(* ===== verification/Transaction.v ===== *)
(** * Transaction: the distributed transactions of [pkg/services/base_service.go]

    A transaction prepares its participants, then commits them all or rolls them all back;
    the participants of a phase run in goroutines, so the order of their effects is an
    argument of [Commit] and [Rollback], constrained to a permutation.  What the participants
    and the compensations do is seen through a trace of events; their answers are a
    parameter.  The mutex is held from start to end of every method, so each is a step.
    [WithTransaction] runs a function on the state of the program, [W]. *)

From stdpp Require Import base decidable gmap strings list relations.
From Stdlib Require Import ZArith Lia.
From S2P Require Import Prelude GoAny ServiceErrors.

Local Open Scope string_scope.
Local Open Scope Z_scope.

Inductive TransactionState :=
| TxStateActive
| TxStatePreparing
| TxStateCommitting
| TxStateAborting
| TxStateCommitted
| TxStateAborted.

#[export] Instance TransactionState_eq_dec : EqDecision TransactionState.
Proof. solve_decision. Defined.

(** What can be observed of a participant, by its identifier, or of a compensation, by its
    number, with the answer it gave. *)
Inductive event :=
| Prepared (participant : string) (ok : bool)
| CommittedBy (participant : string) (ok : bool)
| RolledBack (participant : string) (ok : bool)
| Compensated (n : nat) (ok : bool).

Record tx := MkTx {
  participants : gset string;
  state : TransactionState;
  compensations : list nat;
  cancelled : bool;
  trace : list event;
}.

Definition startDistributedTransaction : tx := MkTx ∅ TxStateActive [] false [].

Definition set_state (st : TransactionState) (t : tx) : tx :=
  MkTx (participants t) st (compensations t) (cancelled t) (trace t).
Definition emit (es : list event) (t : tx) : tx :=
  MkTx (participants t) (state t) (compensations t) (cancelled t) (trace t ++ es).
Definition cancel (t : tx) : tx :=
  MkTx (participants t) (state t) (compensations t) true (trace t).

Definition RegisterParticipant (participantID : string) (t : tx) : tx * res unit :=
  if negb (bool_decide (state t = TxStateActive))
  then (t, Fails (Errorf (Text "cannot register participant: transaction not active")))
  else if bool_decide (participantID ∈ participants t)
  then (t, Fails (Errorf (Sprintf "participant already registered: %s" [AString participantID])))
  else (MkTx ({[participantID]} ∪ participants t) (state t) (compensations t) (cancelled t) (trace t),
        Returns ()).

(** A compensation is a function; here the number under which the trace shows it. *)
Definition AddCompensation (n : nat) (t : tx) : tx :=
  MkTx (participants t) (state t) (compensations t ++ [n]) (cancelled t) (trace t).

(** The answers of participants and compensations: no error. *)
Record answers := MkAnswers {
  prepare_ok : string -> bool;
  commit_ok : string -> bool;
  rollback_ok : string -> bool;
  compensation_ok : nat -> bool;
}.

(** The orders in which the goroutines of the phases run. *)
Record schedule := MkSchedule {
  prepare_order : list string;
  commit_order : list string;
  rollback_order : list string;
}.

Definition fair (o : schedule) (t : tx) : Prop :=
  prepare_order o ≡ₚ elements (participants t) /\
  commit_order o ≡ₚ elements (participants t) /\
  rollback_order o ≡ₚ elements (participants t).

Section two_phase.
Context (a : answers).

Definition prepares (l : list string) : list event := (λ p, Prepared p (prepare_ok a p)) <$> l.
Definition commits (l : list string) : list event := (λ p, CommittedBy p (commit_ok a p)) <$> l.
Definition rollbacks (l : list string) : list event := (λ p, RolledBack p (rollback_ok a p)) <$> l.
Definition compensate (l : list nat) : list event :=
  (λ n, Compensated n (compensation_ok a n)) <$> rev l.

Definition doRollback (o : schedule) (t : tx) : tx :=
  emit (compensate (compensations t)) (emit (rollbacks (rollback_order o)) t).

Definition Commit (o : schedule) (t : tx) : tx * res unit :=
  if negb (bool_decide (state t = TxStateActive))
  then (t, Fails (Errorf (Text "cannot commit: transaction not in active state")))
  else
    let t := emit (prepares (prepare_order o)) (set_state TxStatePreparing t) in
    let prepareErrors := filter (λ p, prepare_ok a p = false) (prepare_order o) in
    if (0 <? List.length prepareErrors)%nat then
      let t := doRollback o (set_state TxStateAborting t) in
      (set_state TxStateAborted t,
       Fails (Errorf (Sprintf "prepare phase failed: %d participants failed"
                        [AInt (Z.of_nat (List.length prepareErrors))])))
    else
      let t := emit (commits (commit_order o)) (set_state TxStateCommitting t) in
      (cancel (set_state TxStateCommitted t), Returns ()).

Definition Rollback (o : schedule) (t : tx) : tx * res unit :=
  if bool_decide (state t = TxStateAborted) || bool_decide (state t = TxStateCommitted)
  then (t, Fails (Errorf (Text "cannot rollback: transaction already finished")))
  else
    let t := doRollback o (set_state TxStateAborting t) in
    (cancel (set_state TxStateAborted t), Returns ()).

(** ** [WithTransaction] and compensations *)

Section with_transaction.
Context {W : Type}.

(** A compensation changes the program's state and may return an error. *)
Definition compensation : Type := W -> W * option error.

(** The newest first. *)
Definition NewCompensator : list compensation := [].
Definition AddCompensation_ (fn : compensation) (c : list compensation) : list compensation := fn :: c.

Fixpoint run_all (c : list compensation) (w : W) : W * list error :=
  match c with
  | [] => (w, [])
  | fn :: c =>
      let '(w, e) := fn w in
      let '(w, errs) := run_all c w in
      (w, match e with Some e => e :: errs | None => errs end)
  end.

Definition Compensate (c : list compensation) (w : W) : W * res unit :=
  let '(w, errs) := run_all c w in
  (w, match errs with e :: _ => Fails (Wrapped "compensation failed" e) | [] => Returns () end).

(** [fn] also gets the transaction, as an interface with [Commit] and [Rollback].  The
    compensator travels in the context under a key of a type that is local to
    [WithTransaction], so nothing can add to it. *)
Definition WithTransaction (o_commit o_rollback : schedule)
    (fn : W -> tx -> W * tx * res unit) (w : W) : W * res unit :=
  let compensator := NewCompensator in
  let '(w, t, err) := fn w startDistributedTransaction in
  match err with
  | Panics => (w, Panics)
  | Fails e =>
      let '(w, _) := Compensate compensator w in
      let '(_, _) := Rollback o_rollback t in
      (w, Fails e)
  | Returns _ =>
      match (Commit o_commit t).2 with
      | Returns _ => (w, Returns ())
      | r => let '(w, _) := Compensate compensator w in (w, r)
      end
  end.
End with_transaction.

(** ** Any use of a transaction *)

Inductive step (t : tx) : tx -> Prop :=
| step_register p : step t (RegisterParticipant p t).1
| step_compensation n : step t (AddCompensation n t)
| step_commit o : fair o t -> step t (Commit o t).1
| step_rollback o : fair o t -> step t (Rollback o t).1.

Definition reachable (t : tx) : Prop := rtc step startDistributedTransaction t.

(** What the trace of a transaction looks like in each of its lasting states; [ps] and [cs]
    are the participants and compensations when it ended. *)
Inductive outcome_of (ps : gset string) : TransactionState -> list event -> Prop :=
| outcome_active : outcome_of ps TxStateActive []
| outcome_committed l l' :
    l ≡ₚ elements ps -> l' ≡ₚ elements ps -> Forall (λ p, prepare_ok a p = true) l ->
    outcome_of ps TxStateCommitted (prepares l ++ commits l')
| outcome_refused l l' cs :
    l ≡ₚ elements ps -> l' ≡ₚ elements ps -> Exists (λ p, prepare_ok a p = false) l ->
    outcome_of ps TxStateAborted (prepares l ++ rollbacks l' ++ compensate cs)
| outcome_aborted l cs :
    l ≡ₚ elements ps ->
    outcome_of ps TxStateAborted (rollbacks l ++ compensate cs).

Lemma prepare_errors_none l :
  (0 <? List.length (filter (λ p, prepare_ok a p = false) l))%nat = false ->
  Forall (λ p, prepare_ok a p = true) l.
Proof.
  induction l as [|p l IH]; [constructor|]. rewrite filter_cons. case_decide as Hp; [done|].
  intros Hl. constructor; [by destruct (prepare_ok a p)|by apply IH].
Qed.

Lemma prepare_errors_some l :
  (0 <? List.length (filter (λ p, prepare_ok a p = false) l))%nat = true ->
  Exists (λ p, prepare_ok a p = false) l.
Proof.
  induction l as [|p l IH]; [done|]. rewrite filter_cons. case_decide as Hp.
  - intros _. by left.
  - intros Hl. right. by apply IH.
Qed.
(** [validateWorkflow] accepts a workflow exactly if it has a name, a type and steps with
    distinct, non-empty identifiers, each after all the steps it depends on; the list is then
    a topological order of its graph, and [Validate] of the model only wants names and types. *)
Theorem validate_workflow_orders w :
  (validateWorkflow w = Returns () <->
   Workflow.Name w ≠ "" /\ Workflow.Type_ w ≠ "" /\ Workflow.Steps w ≠ [] /\
   ordered ∅ (Workflow.Steps w)) /\
  (validateWorkflow w = Returns () ->
   Forall (λ step, Step.Name step ≠ "" /\ Step.Type_ step ≠ "") (Workflow.Steps w) ->
   Validate (Workflow.Steps w) = Returns ()).
Proof.
  split; [apply validate_workflow_iff|]. intros (_ & _ & _ & Ho)%validate_workflow_iff Hnames.
  apply steps_validate_iff. pose proof (ordered_declared _ _ Ho) as Hd.
  split; [by eapply declared_ids|]. clear Ho. revert Hd Hnames.
  rewrite <-(union_empty_l_L (list_to_set _)). generalize (∅ : gset string) as before.
  induction (Workflow.Steps w) as [|step steps IH]; intros before Hd Hn; [constructor|].
  apply Forall_cons in Hn as [[Hname Hty] Hn]. destruct Hd as (Hid & _ & Hdeps & Hd).
  assert ({[Step.ID step]} ∪ before ∪ list_to_set (Step.ID <$> steps)
          = before ∪ list_to_set (Step.ID <$> (step :: steps)) :> gset string) as Heq
    by (cbn [fmap list_fmap list_to_set]; set_solver).
  specialize (IH _ Hd Hn). rewrite Heq in IH. constructor; [|done].
  split_and!; [done..|]. eapply Forall_impl; [done|]. intros d. cbn [fmap list_fmap list_to_set]. set_solver.
Qed.

Definition witness_step (id : string) (deps : list string) : Step.t :=
  Step.Mk id id "" "task" "" "" ∅ ∅ 0 60 0 (RetryPolicy.Mk 0 "" 0 0) false deps "".
Definition witness_workflow (steps : list Step.t) : Workflow.t :=
  Workflow.Mk 7%N 1%N "w" "parallel" 1 "" ∅ steps ∅ "" [] true 0 0 None.

Lemma validate_workflow_orders_witness :
  Validate (Workflow.Steps (witness_workflow [witness_step "a" []; witness_step "b" ["a"]])) = Returns ().
Proof.
  apply validate_workflow_orders; [vm_compute; reflexivity|]. repeat constructor; done.
Defined.

(** A step listed before the step it depends on: the model's [Validate] accepts it, the
    service refuses it. *)
Example forward_dependency :
  let steps := [witness_step "b" ["a"]; witness_step "a" []] in
  Validate steps = Returns () /\ validateNoCycles steps = Returns () /\
  validateWorkflow (witness_workflow steps)
    = Fails (ValidationError "step.dependencies" (Sprintf "unknown dependency: %s" [AString "a"])).
Proof. vm_compute. done. Qed.
(** The request context, the clock and the answers of collaborators during one call. *)
Record env := MkEnv {
  now : Z;
  tenantID : UUID;
  agentID : string;
  new_id : UUID;
  db_fault : string -> nat -> option error;
  rate : string -> res unit;
  authorizer : option Auth.Authorizer;
  begin_ok : result error unit;
  commit_ok : result error unit;
  publish : string -> res unit;
  broadcast : string -> res unit;
  error_text : error -> string;
  regexp : string -> string -> result string bool;
  range : gmap string any -> list (string * any);
  run_step : Execution.t -> Step.t -> Execution.t * res JSONMap;
}.

Section service.
Context {R C : Type} {repository : WorkflowRepository R} {caching : CacheOps cached C} {uuids : UUIDText}.
Notation M := (ServiceMonad.M (state R C)).

Implicit Types (s : state R C) (e : Execution.t).

(** ** Parts of the state *)

Definition set_workflowCache (c : C) s : state R C :=
  MkState c (executionCache s) (repo s) (activeExecutions s) (jobs s).
Definition set_executionCache (c : C) s : state R C :=
  MkState (workflowCache s) c (repo s) (activeExecutions s) (jobs s).
Definition set_repo (r : R) s : state R C :=
  MkState (workflowCache s) (executionCache s) r (activeExecutions s) (jobs s).
Definition set_active (a : gset UUID) s : state R C :=
  MkState (workflowCache s) (executionCache s) (repo s) a (jobs s).
Definition spawn (j : job) : M unit := modify (λ s,
  MkState (workflowCache s) (executionCache s) (repo s) (activeExecutions s) (jobs s ++ [j])%list).
Definition activate (id : UUID) : M unit := modify (λ s, set_active ({[id]} ∪ activeExecutions s) s).
Definition deactivate (id : UUID) : M unit := modify (λ s, set_active (activeExecutions s ∖ {[id]}) s).

(** A write of the repository: an error leaves it as it was. *)
Definition repo_run {A} (f : R -> result error (A * R)) : M A := λ s,
  match f (repo s) with Ok (a, r) => (set_repo r s, Returns a) | Err e => (s, Fails e) end.
Definition repo_do (f : R -> result error R) : M unit := λ s,
  match f (repo s) with Ok r => (set_repo r s, Returns ()) | Err e => (s, Fails e) end.

Definition workflow_key (id : UUID) : string := "workflow:" +:+ uuid_string id.
Definition execution_key (id : UUID) : string := "execution:" +:+ uuid_string id.
Definition idempotency_key (key : string) : string := "idempotency:" +:+ key.
Definition approval_key (id : UUID) (stepID : string) : string :=
  "approval:" +:+ uuid_string id +:+ ":" +:+ stepID.
Definition cancel_step (reason : string) (x : StepStatus.t) : StepStatus.t :=
  if unfinished x
  then StepStatus.set_Error ("Execution cancelled: " +:+ reason)
         (StepStatus.set_CompletedAt (Some (now E)) (StepStatus.set_Status StepStatusCancelled x))
  else x.

Definition cancelled (reason : string) e : Execution.t :=
  let e := set_context [("cancel_reason", AString reason); ("cancelled_by", AString (agentID E))]
    (Execution.set_UpdatedAt (now E) (Execution.set_CompletedAt (Some (now E))
       (Execution.set_Status WorkflowStatusCancelled e))) in
  Execution.set_StepStatuses (cancel_step reason <$> Execution.StepStatuses e) e.

Definition uncancellable (st : string) : bool :=
  existsb (String.eqb st) [WorkflowStatusCompleted; WorkflowStatusFailed; WorkflowStatusCancelled].

Definition CancelExecution (executionID : UUID) (reason : string) : M unit :=
  load "execution:cancel" "cancel" "cancel execution" executionID ≫= λ e,
  guard_ (negb (uncancellable (Execution.Status e))) (cannot "cancel" e) ≫= λ _,
  with_transaction
    (update_execution (cancelled reason e) ≫= λ _,
     ignore (getWorkflow E (Execution.WorkflowID e))) ≫= λ _,
  deactivate executionID ≫= λ _,
  forget_execution E executionID ≫= λ _,
  ignore (lift (publish E "ExecutionCancelled")).

(** ** Retry *)

Definition retry_step (x : StepStatus.t) : StepStatus.t :=
  StepStatus.set_RetryCount (i64 (StepStatus.RetryCount x + 1))
    (StepStatus.set_Output ∅ (StepStatus.set_Error ""
       (StepStatus.set_CompletedAt None (StepStatus.set_StartedAt None
          (StepStatus.set_Status StepStatusPending x))))).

::::::

Wherever the word "their" appears in the listing above, copy that line.

    the participants of a phase run in goroutines, so the order of their effects is an
    and the compensations do is seen through a trace of events; their answers are a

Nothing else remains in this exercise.